- Origin: Marseille, France
- Genres: Electronic, new wave, cold wave
- Years active: 1980–1988, 2022–present
- Labels: Minimal Wave, Label Caravan
- Members: Alain Seghir Beverley Jane Crew Sandy Casado Thierry Sintoni Olivier Leroy
- Past members: Catherine Loy Brigitte Balian

= Martin Dupont =

French band

Martin Dupont is a French electro, new wave and cold wave band formed in Marseille in 1980. Best known for their synth-pop melodies, the original line-up consisted of Alain Seghir (vocals, bass, synthesizer, guitar), Brigitte Balian (vocals, synthesizer, guitar, bass) and Catherine Loy (vocals). Although Seghir remained the main songwriter, the line-up changed with additions, including the classically trained musician Beverley Jane Crew (clarinet, saxophone, synthesizer) in 1983, Sandy Casado (vocals and synthesizer) and Thierry Sintoni (guitar and synthesizer) of Rise and Fall of a Decade and Girls Like You, and Olivier Leroy (vocals and synthesizer).

The band released three critically acclaimed albums: "Just Because (Facteurs d’Ambiance)" (1984), "Sleep Is A Luxury" (1985) and "Hot Paradox" (1987). They broke up in 1988 but steadily developed a cult following over the following decades, and have been sampled by Kanye West, Tricky and Madlib. They reformed in 2022 and toured the following year. The song "Inside Out" from "Hot Paradox" (1987) was featured in the film Cuckoo (2024).

==History==
Alain Seghir grew up in Marseille and had interest in music from a young age; his strict father, however, forbade him from taking music lessons and sent him to a Catholic boarding school.

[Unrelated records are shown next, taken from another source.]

(** ** Theorems *)

(** C4: Conservation of completions.  Take the application, the two threads and the
    network in any interleaving of their steps, where a step is one operation on a
    queue or on the registry, or one DDP call.  Then in every reachable state each
    posted request that promises a completion and each posted receive request is in
    exactly one place: a queue, the hands of the send thread, the completion the
    receive thread is about to file, a call of [rdma_post_recv] under way, or among the
    completions already polled.  No completion is lost, duplicated or invented. *)
Theorem completions_conserved cfg junk y0 y :
  initial y0 -> steps cfg junk y0 y ->
  exists v, sees (y_st y) v /\
    y_posted y ++ y_rposted y ≡ₚ
      queued v ++ in_flight (y_snd y) ++ in_hands (y_rcv y) ++ posting_ids y ++ y_polled y.
Proof.
  intros Hi Hs; destruct (conserved_reachable cfg junk y0 y Hi Hs) as [v Hc].
  exists v; split; [apply Hc|apply Hc].
Qed.

(** If the application gives every request its own id, no id is polled
    twice, and only posted ids are polled. *)
Theorem polled_at_most_once cfg junk y0 y :
  initial y0 -> steps cfg junk y0 y -> NoDup (y_posted y ++ y_rposted y) ->
  NoDup (y_polled y) /\ forall i, i ∈ y_polled y -> i ∈ y_posted y ++ y_rposted y.
Proof.
  intros Hi Hs Hn; destruct (conserved_reachable cfg junk y0 y Hi Hs) as [v [_ _ _ _ Hp]].
  rewrite Hp in Hn; split.
  - rewrite !app_assoc in Hn; by apply NoDup_app in Hn as (_ & _ & Hn).
  - intros i Hin; rewrite Hp, !elem_of_app; tauto.
Qed.


(** ** A concrete run: a read request is posted, taken, sent and filed *)
Module Run.
Import Example.
Definition wr : send_wr := req 7 RDMAP_RDMA_READ_REQ.
Definition y0 : sys :=
  {| y_st := fresh ∅ sgs; y_snd := SndIdle snd; y_rcv := RcvTop (rcv 0 0); y_posting := [];
     y_posted := []; y_rposted := []; y_polled := [] |}.
Definition get {A} (d : A) (r : run A) : A := match r with Done a => a | _ => d end.

Definition y1 : sys := y_log (promised wr) [] [] (y_set (get (0, y_st y0) (rdmap_send 0 wr (y_st y0))).2 y0).
Definition y1' : sys := y_set_snd (SndLook snd) (y_st y1) y1.
Definition y2 : sys :=
  y_set_snd (SndHave snd wr)
    (match sq_try_dequeue (y_st y1) with Done (Some (_, st)) => st | _ => y_st y1 end) y1'.
Definition y3 : sys :=
  y_set_snd (SndSent snd wr (Some 0)) (get (None, y_st y2) (rnic_send_wire 0 snd wr (y_st y2))).2 y2.
Definition y4 : sys :=
  let '(th, st) := get (snd, y_st y3) (rnic_send_complete snd wr (Some 0) (y_st y3)) in
  y_set_snd (SndIdle th) st y3.

Lemma y0_initial : initial y0.
Proof.
  split; [apply fresh_sees|]; split; [by eexists|]; split; [by do 4 eexists|done].
Qed.
Lemma step01 : step debug 0 y0 y1.
Proof. apply (step_send debug 0 y0 0 wr 1); vm_compute; reflexivity. Qed.
Lemma step11 : step debug 0 y1 y1'.
Proof. by apply (step_snd_look debug 0 y1 snd). Qed.
Lemma step12 : step debug 0 y1' y2.
Proof.
  assert (sq_try_dequeue (y_st y1') = Done (Some (wr, y_st y2))) as E by (vm_compute; reflexivity).
  by apply (step_snd_take debug 0 y1' snd _ eq_refl E).
Qed.
Lemma step23 : step debug 0 y2 y3.
Proof. apply step_snd_wire; [reflexivity|vm_compute; reflexivity]. Qed.
Lemma step34 : step debug 0 y3 y4.
Proof. eapply step_snd_complete; [reflexivity|vm_compute; reflexivity]. Qed.
Lemma steps03 : steps debug 0 y0 y3.
Proof. eapply rtc_l, rtc_l, rtc_l, rtc_l, rtc_refl;
  [apply step01|apply step11|apply step12|apply step23]. Qed.
Lemma steps04 : steps debug 0 y0 y4.
Proof. eapply rtc_r; [apply steps03|apply step34]. Qed.
(* ===== verification/RdmapEndToEnd.v ===== *)
(** * RDMAP: operations between two connected streams

    An RDMA Write, a Send and an RDMA Read from the request on one side to the
    memory and the completions on both sides, through the iterations of the
    threads involved. *)

From S2P Require Import Prelude Endian Wire Socket Mpa Memory CQueue Cq Ddp DdpSegment DdpRoundtrip DdpUntagged Rdmap RdmapView RdmapThreads.

(** The bytes [bs] arrive at [st], ahead of what the network does later. *)
Definition arrive (bs : list byte) (r : list rx_event) (st : rnic) : rnic :=
  set_rn_sock (set_rx (RxData bs :: r) (rn_sock st)) st.

Definition req_sges (st : rnic) (req : send_wr) : list sge :=
  sg_array st (swr_sg_list req) (swr_num_sge req).

(** A socket on which nothing has been written yet and nothing fails. *)
Definition clean_tx (st : rnic) : Prop := tx (rn_sock st) = [] /\ tx_plan (rn_sock st) = [].

(** ** Queues that hold one element *)
Lemma try_dequeue_enqueue_empty {A} (q : cqueue A) t x :
  q_items q = [] -> exists q', try_dequeue (enqueue t x q) = Some (x, q') /\ q_items q' = [].
Proof.
  intros H; pose proof (enqueue_items t x q) as He; rewrite H in He.
  destruct (try_dequeue (enqueue t x q)) as [[y q']|] eqn:E.
  - rewrite (try_dequeue_items _ _ _ E) in He; symmetry in He.
    apply Permutation_singleton_l in He; simplify_eq; by exists q'.
  - pose proof (try_dequeue_cases (enqueue t x q)) as Hc; rewrite E in Hc; rewrite Hc in He.
    by apply Permutation_nil_l in He.
Qed.

(** ** The sending side *)
Lemma rdma_hdr_range req : in_u 8 (rdma_hdr req).
Proof. by apply wrap_range. Qed.
Lemma rdma_hdr_op req : get_rdmap_op (rdma_hdr req) = rdma_opcode_val (swr_opcode req).
Proof. unfold rdma_hdr; by destruct (swr_opcode req). Qed.

Lemma htonl_range z : in_u 32 (htonl z).
Proof. apply (swap_range 4). Qed.
Lemma htonll_range z : in_u 64 (htonll z).
Proof. rewrite htonll_swap; apply (swap_range 8). Qed.

Lemma send_hdr_wf junk req rsvd2 qn msn : in_u 32 rsvd2 -> wf_untagged_meta (send_hdr junk req rsvd2 qn msn).
Proof.
  intros; split; [apply rdma_hdr_range|]; split; [done|]; split; [apply htonl_range|].
  split; [apply htonl_range|by apply wrap_range].
Qed.
Lemma write_hdr_wf req : wf_tagged_meta (write_hdr req).
Proof.
  split; [apply rdma_hdr_range|]; split; [apply htonl_range|apply htonll_range].
Qed.

Lemma send_tagged_frames_of st ddp req gs :
  rn_ddp st = Some ddp -> clean_tx st -> sges_ok gs -> last_nonempty gs ->
  in_u 64 (swr_remote_addr req) ->
  send_tagged (write_hdr req) gs st =
    Done (0, set_rn_sock (sent (rn_sock st)
      (tagged_frames (write_hdr req) true (swr_remote_addr req) (msg_pieces (rn_mem st) gs))) st).
Proof.
  intros Hd [Htx Hp] Hok Hl Ha; unfold send_tagged; rewrite Hd; cbn [deref]; rewrite bind_Done.
  pose proof (ddp_send_tagged_frames (rn_mem st) (write_hdr req) (swr_remote_addr req) gs
    (rn_sock st) Hok Hl Hp Ha) as E.
  change (set_tm_TO (htonll (swr_remote_addr req)) (write_hdr req)) with (write_hdr req) in E.
  by rewrite E.
Qed.

Lemma send_untagged_frames_of st ddp h gs :
  rn_ddp st = Some ddp -> tx_plan (rn_sock st) = [] -> sges_ok gs -> last_nonempty gs ->
  send_untagged h gs st =
    Done (0, set_rn_sock (sent (rn_sock st) (untagged_frames h true 0 (msg_pieces (rn_mem st) gs))) st).
Proof.
  intros Hd Hp Hok Hl; unfold send_untagged; rewrite Hd; cbn [deref]; rewrite bind_Done.
  by rewrite (ddp_send_untagged_frames (rn_mem st) h gs (rn_sock st) Hok Hl Hp).
Qed.
Lemma ibv_free_device_list_run arr ps h :
  heap_ok h -> h_cells h !! arr = Some (CArray (ps ++ [0])) -> NoDup (arr :: ps) ->
  Forall (fun p => is_Some (h_cells h !! p)) ps ->
  ibv_free_device_list arr h =
  Done {| h_next := h_next h; h_cells := foldr delete (h_cells h) (arr :: ps) |}.
Proof.
  intros Hh Ha [Hni Hnd]%NoDup_cons Hl; unfold ibv_free_device_list, the_array.
  rewrite Ha, bind_Done, (free_devices_spec ps []), bind_Done by done.
  unfold free; cbn [h_cells h_next]; destruct Hh as [_ Hb]; pose proof (Hb _ _ Ha).
  destruct (Z.eqb_spec arr 0); [lia|].
  by rewrite foldr_delete_lookup, decide_False, Ha by done.
Qed.

(** Releasing a list gives back exactly the blocks it was made of. *)
Lemma ibv_free_device_list_spec h arr num ps devs h' :
  own_list h arr num ps devs h' ->
  ibv_free_device_list arr h' = Done {| h_next := h_next h'; h_cells := h_cells h |}.
Proof.
  intros [Hl Hn _ Hr]; rewrite (ibv_free_device_list_run arr ps);
    [by rewrite Hr|apply Hl|apply Hl|done|by eapply listed_live].
Qed.

(** A release that returns has taken away the list's blocks and nothing else. *)
Lemma free_Done p h h' :
  free p h = Done h' -> p <> 0 -> h' = {| h_next := h_next h; h_cells := delete p (h_cells h) |}.
Proof.
  unfold free; intros H Hp; destruct (Z.eqb_spec p 0); [done|].
  by destruct (h_cells h !! p); [injection H as <-|].
Qed.
Lemma free_devices_Done ps l : forall h h',
  Forall (fun p => p <> 0) ps -> free_devices (ps ++ 0 :: l) h = Done h' ->
  h' = {| h_next := h_next h; h_cells := foldr delete (h_cells h) ps |}.
Proof.
  induction ps as [|p ps IH]; intros h h' Hne H; cbn [app free_devices foldr] in *.
  { destruct h; by injection H as <-. }
  apply Forall_cons in Hne as [Hp Hne]; destruct (Z.eqb_spec p 0); [done|].
  apply bind_Done_inv in H as (h1 & H1%free_Done & H); [|done].
  apply IH in H; [|done]; subst; cbn; by rewrite foldr_delete_first.
Qed.
Lemma ibv_free_device_list_Done h arr num ps devs h' :
  listed h arr num ps devs -> ibv_free_device_list arr h = Done h' ->
  h' = {| h_next := h_next h; h_cells := foldr delete (h_cells h) (arr :: ps) |}.
Proof.
  intros Hl H; pose proof (li_ok _ _ _ _ _ Hl) as [_ Hb]; unfold ibv_free_device_list, the_array in H.
  pose proof (li_array _ _ _ _ _ Hl) as Ha; rewrite Ha, bind_Done in H; pose proof (Hb _ _ Ha).
  apply bind_Done_inv in H as (h1 & H1%free_devices_Done & H).
  - apply free_Done in H; [|lia]; by subst.
  - eapply Forall_impl; [by eapply listed_live|]; intros p [c Hp]; apply Hb in Hp; lia.
Qed.

Section device_list.
Context (real_get_device_list : heap -> Z * Z * heap) (h h1 : heap) (arr num g n k : Z)
        (ps : list Z) (devs : list ibv_device) (d : ibv_device).
Hypothesis Hreal : real_get_device_list h = (arr, num, h1).
Hypothesis Hlist : listed h1 arr num ps devs.
Hypothesis Hg : h_cells h1 !! g = Some (CDevice d).
Hypothesis Hn : h_next h1 = n.
Hypothesis Hk : zlen devs = k.

(** The heap when every copy is there; when the result array is filled in; and without
    the real library's list. *)
Definition copies : heap := alloc_devices devs (malloc (CArray []) h1).2.
Definition filled : heap :=
  let h' := (malloc (CDevice d) copies).2 in
  {| h_next := h_next h';
     h_cells := <[n := CArray (seqZ (n + 1) k ++ [n + 1 + k; 0])]> (h_cells h') |}.
Definition released : heap :=
  {| h_next := h_next filled; h_cells := foldr delete (h_cells filled) (arr :: ps) |}.

Lemma k_nonneg : 0 <= k.
Proof. rewrite <- Hk; apply zlen_nonneg. Qed.

Lemma num_k : num = k.
Proof.
  rewrite (li_num _ _ _ _ _ Hlist), <- Hk; unfold zlen; f_equal.
  apply (Forall2_length _ _ _ (li_devs _ _ _ _ _ Hlist)).
Qed.

Lemma copies_next : h_next copies = n + 1 + k.
Proof. unfold copies; rewrite alloc_devices_next; cbn; lia. Qed.

Lemma filled_eq :
  filled = {| h_next := n + 1 + k + 1;
              h_cells := <[n := CArray (seqZ (n + 1) k ++ [n + 1 + k; 0])]>
                           (<[n + 1 + k := CDevice d]> (h_cells copies)) |}.
Proof. unfold filled; cbn; by rewrite copies_next. Qed.

Lemma filled_lookup i :
  h_cells filled !! i =
  if decide (i = n) then Some (CArray (seqZ (n + 1) k ++ [n + 1 + k; 0]))
  else if decide (i = n + 1 + k) then Some (CDevice d)
  else if decide (n + 1 <= i < n + 1 + k) then h_cells copies !! i
  else h_cells h1 !! i.
Proof.
  unfold filled; cbn [h_cells malloc snd]; rewrite copies_next.
  case_decide; [by subst; rewrite lookup_insert_eq|]; rewrite lookup_insert_ne by done.
  case_decide; [by subst; rewrite lookup_insert_eq|]; rewrite lookup_insert_ne by done.
  case_decide; [done|]; unfold copies.
  rewrite alloc_devices_other by (cbn; lia); cbn; apply lookup_insert_ne; lia.
Qed.

Lemma filled_ok : heap_ok filled.
Proof.
  pose proof (li_ok _ _ _ _ _ Hlist) as [H0 Hb]; pose proof k_nonneg.
  assert (h_next filled = n + 1 + k + 1) as E by (unfold filled; cbn; rewrite copies_next; lia).
  split; rewrite E; [lia|]; intros p c; rewrite filled_lookup.
  repeat case_decide; intros Hp; try lia; apply Hb in Hp; lia.
Qed.

Lemma kept_filled p c :
  h_cells h1 !! p = Some c -> p < n /\ h_cells filled !! p = Some c.
Proof.
  intros Hp; pose proof (li_ok _ _ _ _ _ Hlist) as [_ Hb]; pose proof (Hb _ _ Hp).
  pose proof k_nonneg; split; [lia|]; rewrite filled_lookup.
  by rewrite !decide_False by lia.
Qed.

Lemma copies_filled : devices_at filled (seqZ (n + 1) k ++ [n + 1 + k]) (devs ++ [d]).
Proof.
  apply Forall2_app; [|constructor; [|constructor]].
  - assert (devices_at copies (seqZ (n + 1) k) devs) as Hc.
    { rewrite <- Hk, <- Hn; apply (alloc_devices_at devs (malloc (CArray []) h1).2).
      eapply malloc_ok; [apply Hlist|done]. }
    eapply devices_at_mono; [exact Hc|]; intros p c [??]%elem_of_seqZ Hp.
    by rewrite filled_lookup, !decide_False, decide_True by lia.
  - rewrite filled_lookup, decide_False, decide_True; [done|done|pose proof k_nonneg; lia].
Qed.

(** The blocks of the result are the consecutive addresses from [n]. *)
Lemma result_blocks : n :: seqZ (n + 1) k ++ [n + 1 + k] = seqZ n (k + 2).
Proof.
  pose proof k_nonneg; rewrite (seqZ_cons n) by lia; f_equal.
  replace (Z.pred (k + 2)) with (k + 1) by lia; rewrite (seqZ_app (Z.succ n) k 1) by lia.
  by rewrite <- Z.add_1_r.
Qed.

There, he joined the choir and was also able to further nurture his passion for music by playing bass and synthesizers. Alain began dating Catherine Loy, who, despite not having a musical background, was convinced to sing on Alain's compositions. Brigitte Balian, who had been playing in another band in a rehearsal room next door, was recruited into Martin Dupont as well. Beverley Jane Crew, who had moved to Marseille from London, also joined the group, playing clarinet and saxophone. According to Alain Seghir, their opening performance for The Lounge Lizards was their only performance as a four-piece band. Catherine Loy left the group after this brief period.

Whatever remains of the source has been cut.